Just as the first Swallow heralds spring and brings with it hope, these thrushes say winter is on its way and with it the excitement and interest that comes to me with every changing season. Although far more obscure, I nevertheless love hearing the first soft “seep” call of Redwings migrating somewhere overhead in the dark of an October or November night. Redwings are our smallest proper thrush species and are named for the red under their wings, which you will generally only see when the bird is in flight. Its distinct, pale eye-stripe is another distinguishing identification feature, that can be more readily seen.

Fieldfares are an altogether larger and stockier thrush than the Redwing. From a distance they perhaps don’t look all that special, although the grey rump in flight can be a distinctive feature. Closer up however they reveal themselves to be a fantastic mix of slate greys, dark spots and purpley-brown patches, making them very handsome birds indeed. The harsh “chack chack” call of a roving flock often reveals their presence.   

Redwing and Fieldfare breed in Scandinavia and further east into Russia, (a very small number breed in Scotland each year also.) These areas get very cold in the winter and the low temperatures coupled with a lack of available food drives the birds south and west to arrive on our relatively mild shores in October and November. Here they are able to gorge themselves on the bountiful supply of autumn berries, with Hawthorn being a particular favourite.

The huge marauding flocks I witnessed in Craig y Cilau in the Brecon Beacons a couple of autumns back were a sight to behold, giving the impression of out-sized locusts devouring bush after bush of berries. Once the berry supplies are running low, they will turn to windfallen apples, illustrating yet another reason why the traditional orchards we are lucky enough to have here in Gwent are of such importance to wildlife.

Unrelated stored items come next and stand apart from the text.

Lemma ensure_token_position_inv a i a' raw bank_index :
  Account.ensure_token_position a i = Done (a', raw, bank_index) ->
  ma_fixed a' = ma_fixed a /\
  exists p, ma_tokens a !! raw = Some p /\
    ma_tokens a' !! raw = Some (if Token.is_active_for_token p i then p else mkTokenPosition 0 i 0 0 f_zero f_zero).
Proof.
  unfold Account.ensure_token_position. intros E. destruct (Account.match_or_free_token _ _ _ _ _) as [[r k]|]; [|done].
  apply bind_Done_inv in E as (p & Ep & E). injection E as <- <- <-.
  unfold unwrap in Ep. destruct (ma_tokens a !! r) as [q|] eqn:Eq; [|done]. injection Ep as <-.
  split; [done|]. exists q. split; [done|]. simpl.
  rewrite list_lookup_insert_eq by (by eapply lookup_lt_Some). by destruct (Token.is_active_for_token q i).
Qed.

(** ** Positions in an account *)

(** The slot [i] taken for a token: it holds the token's position already, or it was unused
    and gets a new one. *)
Definition taken (ts : list TokenPosition) (ti : Z) (i : nat) (q : TokenPosition) : Prop :=
  exists p, ts !! i = Some p /\
    if Token.is_active_for_token p ti then q = p
    else Token.is_active p = false /\ q = mkTokenPosition 0 ti 0 0 f_zero f_zero.

(** The positions once the one in slot [i] is marked as unused, unless it is still active. *)
Definition tidy (active : bool) (i : nat) (ts : list TokenPosition) : list TokenPosition :=
  if active then ts else alter (fun p => set_tp_token_index p TOKEN_INDEX_MAX) i ts.

Lemma match_or_free_unused ti ts r k acc i n : Account.match_or_free_token ts ti r k acc = Some (i, n) ->
  acc = Some (i, n) \/
  (r <= i)%nat /\ exists p, ts !! (i - r)%nat = Some p /\ (Token.is_active_for_token p ti = true \/ Token.is_active p = false).
Proof.
  revert r k acc. induction ts as [|t ts IH]; intros r k acc E; simpl in E; [by left|].
  destruct (Token.is_active_for_token t ti) eqn:Et.
  { injection E as <- <-. right. split; [done|]. exists t. rewrite Nat.sub_diag. eauto. }
  assert (Hlater : forall p, ts !! (i - S r)%nat = Some p -> (S r <= i)%nat -> (t :: ts) !! (i - r)%nat = Some p).
  { intros p Hp Hle. by replace (i - r)%nat with (S (i - S r)) by lia. }
  destruct (Token.is_active t) eqn:Ea; apply IH in E as [Hacc|(Hle & p & Hp & Hd)].
  - by left.
  - right. split; [lia|]. eauto.
  - destruct acc; [by left|]. injection Hacc as <- <-. right. split; [done|]. exists t. rewrite Nat.sub_diag. eauto.
  - right. split; [lia|]. eauto.
Qed.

When the supply of berries and apples is exhausted they are not adverse to probing the ground for earthworms, however if the ground becomes frozen or covered in snow they can quickly struggle. When this happen it is common for there to be cold-weather movements of birds as they shift even further south and west to escape the freeze and drop down out of the hills to the lowlands. It is when this happens that Redwings and Fieldfares turn up in our gardens and these normally quite wary and flighty birds can become quite tame. This allows us to have great views of them, but we must remember that this apparent tameness has come about through desperation and exhaustion and so not to disturb them and also to ensure, if we can, to put out extra food for them and all the other garden birds.

Those that survive our winter will head back north in spring to breed, with our summer visitors arriving hot on their heels to replace them - so life never gets boring!